# Video Games Review: Analysis

In this project, I explore [Metacritic's video games reviews](https://www.metacritic.com/browse/games/score/metascore/all/all/filtered?page=0), released between 1995-2021.

Please see the [README](https://github.com/henrylin03/video-games) for more information.


## Setup

In this section, I import all necessary libraries, setup the SQLite database, and then import the input `.csv` files in a format that allows manipulation by both `sqlite` and `pandas`:


In [1]:
# import necessary libraries
import os
import pandas as pd
from sqlalchemy import create_engine

# creating SQLite database
engine = create_engine("sqlite://", echo=False)

# import CSV as DataFrames
INPUT_PATH = "./input"
meta_df = pd.read_csv(os.path.join(INPUT_PATH, "meta.csv"))
user_df = pd.read_csv(os.path.join(INPUT_PATH, "user.csv"))


In [2]:
meta_df.to_sql("meta", engine, if_exists="replace", index=False)
pd.read_sql_query("SELECT * FROM meta LIMIT 3", engine)

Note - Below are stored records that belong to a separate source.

(** * MADNESS Cloud and relative function pointers

    A shallow embedding of
    - [src/madness/world/archive.h]: the relative encoding of function
      pointers and member function pointers ([to_rel_fn_ptr],
      [to_rel_memfn_ptr], [to_abs_fn_ptr], [to_abs_memfn_ptr]);
    - [src/madness/world/cloud.h]: the [Cloud] class ([Recordlist],
      [compute_record], [store], [load] and their helpers).

    Machine integers are [Z] with the two's complement wrap-around written
    out, doubles are the kernel's binary64 floats, the distributed container
    and the cache are finite maps, the key ledger is a list. *)

From Stdlib Require Import ZArith List Floats Lia Bool.
From stdpp Require Import base decidable option list gmap.
Import ListNotations.

(** ** 64-bit signed integers ([std::ptrdiff_t], [long]) *)

Module Int64.
Local Open Scope Z_scope.

Definition min_signed : Z := - 2 ^ 63.
Definition max_signed : Z := 2 ^ 63 - 1.

(** Reduction of a mathematical integer to the 64-bit two's complement
    value that the hardware keeps. *)
Definition wrap (z : Z) : Z := (z + 2 ^ 63) mod 2 ^ 64 - 2 ^ 63.

Definition in_range (z : Z) : Prop := min_signed <= z <= max_signed.

Definition add (a b : Z) : Z := wrap (a + b).
Definition sub (a b : Z) : Z := wrap (a - b).

(** [n] times [x++] on a 64-bit counter. *)
Definition increments (n : nat) (x : Z) : Z := Nat.iter n (fun k => add k 1) x.

(** [(x & 1) == 0] *)
Definition even_bit (z : Z) : bool := Z.land z 1 =? 0.

Lemma wrap_in_range z : in_range (wrap z).
Proof.
  unfold in_range, wrap, min_signed, max_signed.
  pose proof (Z.mod_pos_bound (z + 2 ^ 63) (2 ^ 64) ltac:(lia)). lia.
Qed.

Lemma wrap_id z : in_range z -> wrap z = z.
Proof.
  unfold in_range, wrap, min_signed, max_signed. intros H.
  rewrite Z.mod_small by lia. lia.
Qed.

Lemma wrap_idem_add a b : wrap (wrap a + b) = wrap (a + b).
Proof.
  unfold wrap.
  replace ((a + 2 ^ 63) mod 2 ^ 64 - 2 ^ 63 + b + 2 ^ 63)
    with ((a + 2 ^ 63) mod 2 ^ 64 + b) by lia.
  rewrite Zplus_mod_idemp_l. do 2 f_equal. lia.
Qed.

Lemma add_sub_cancel p o : in_range p -> add (sub p o) o = p.
Proof.
  intros H. unfold add, sub. rewrite wrap_idem_add.
  replace (p - o + o) with p by lia. now apply wrap_id.
Qed.

Lemma sub_add_cancel p o : in_range p -> sub (add p o) o = p.
Proof.
  intros H. unfold add, sub.
  replace (wrap (p + o) - o) with (wrap (p + o) + - o) by lia.
  rewrite wrap_idem_add.
  replace (p + o + - o) with p by lia. now apply wrap_id.
Qed.

Lemma even_bit_spec z : even_bit z = Z.even z.
Proof.
  unfold even_bit. change 1 with (Z.ones 1). rewrite Z.land_ones by lia.
  change (2 ^ 1) with 2. rewrite Zmod_even. destruct (Z.even z); reflexivity.
Qed.

Lemma even_wrap z : Z.even (wrap z) = Z.even z.
Proof.
  unfold wrap.
  pose proof (Z.div_mod (z + 2 ^ 63) (2 ^ 64) ltac:(lia)) as Hdm.
  set (q := (z + 2 ^ 63) / 2 ^ 64) in *.
  set (r := (z + 2 ^ 63) mod 2 ^ 64) in *.
  replace (r - 2 ^ 63) with (z - 2 * (2 ^ 63 * q)) by lia.
  rewrite Z.even_sub, Z.even_mul. simpl.
  destruct (Z.even z); reflexivity.
Qed.

Lemma even_sub_even p o : Z.even o = true -> Z.even (sub p o) = Z.even p.
Proof.
  intros Ho. unfold sub. rewrite even_wrap, Z.even_sub, Ho.
  destruct (Z.even p); reflexivity.
Qed.

Lemma increments_S n x : increments (S n) x = add (increments n x) 1.
Proof. reflexivity. Qed.

Lemma increments_succ_r n x : increments (S n) x = increments n (add x 1).
Proof.
  induction n as [| n IH]; [reflexivity|].
  rewrite increments_S, IH. reflexivity.
Qed.

Lemma increments_add n m x : increments (n + m) x = increments n (increments m x).
Proof.
  induction n as [| n IH]; [reflexivity|].
  change (S n + m)%nat with (S (n + m)). now rewrite !increments_S, IH.
Qed.

(** The counter after [n] increments is the sum, reduced to 64 bits. *)
Lemma increments_wrap n x : increments (S n) x = wrap (x + Z.of_nat (S n)).
Proof.
  induction n as [| n IH]; [reflexivity|].
  rewrite increments_S, IH. unfold add. rewrite wrap_idem_add.
  f_equal. lia.
Qed.

(** Below [LONG_MAX] the increments are those of the integers. *)
Lemma increments_small n x :
  in_range x -> x + Z.of_nat n <= max_signed -> increments n x = x + Z.of_nat n.
Proof.
  intros Hx Hn. destruct n as [| n]; [cbn; lia|].
  rewrite increments_wrap. apply wrap_id.
  unfold in_range in *. lia.
Qed.

(** At [LONG_MAX] the increment gives [LONG_MIN]. *)
Lemma increments_overflow : increments 1 max_signed = min_signed.
Proof. reflexivity. Qed.

End Int64.

(** ** Relative function pointers ([archive.h]) *)

Module Archive.
Local Open Scope Z_scope.

(** The C++ ABI the library is configured for ([MADNESS_CXX_ABI]). *)
Inductive cxx_abi : Set :=
| GenericItanium
| GenericARM
| Microsoft.

(** A member function pointer seen as [std::array<std::ptrdiff_t, N>]
    (the [memcpy] of [to_rel_memfn_ptr]); [N = 2] under the Itanium and ARM
    ABIs, where slot 0 is the pointer and slot 1 the adjustment. *)
Definition memfn_ptr : Set := list Z.

Section RelativePointers.

(** [fn_ptr_origin()], the address of the reference function; it is declared
    in [archive.h] and defined elsewhere. *)
Variable fn_ptr_origin : Z.

Definition to_rel_fn_ptr (fn : Z) : Z :=
  Int64.sub fn fn_ptr_origin.

Definition to_abs_fn_ptr (rel_fn_ptr : Z) : Z :=
  Int64.add rel_fn_ptr fn_ptr_origin.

Unnamed: 0,meta_score,meta_rank,name,platform,release_date,summary
0,99,1.0,The Legend of Zelda: Ocarina of Time,Platform: Nintendo 64,"November 23, 1998","As a young boy, Link is tricked by Ganondorf, ..."
1,98,2.0,Tony Hawk's Pro Skater 2,Platform: PlayStation,"September 20, 2000",As most major publishers' development efforts ...
2,98,3.0,Grand Theft Auto IV,Platform: PlayStation 3,"April 29, 2008",[Metacritic's 2008 PS3 Game of the Year; Also ...


In [3]:
user_df.to_sql("user", engine, if_exists="replace", index=False)
pd.read_sql_query("SELECT * FROM user LIMIT 3", engine)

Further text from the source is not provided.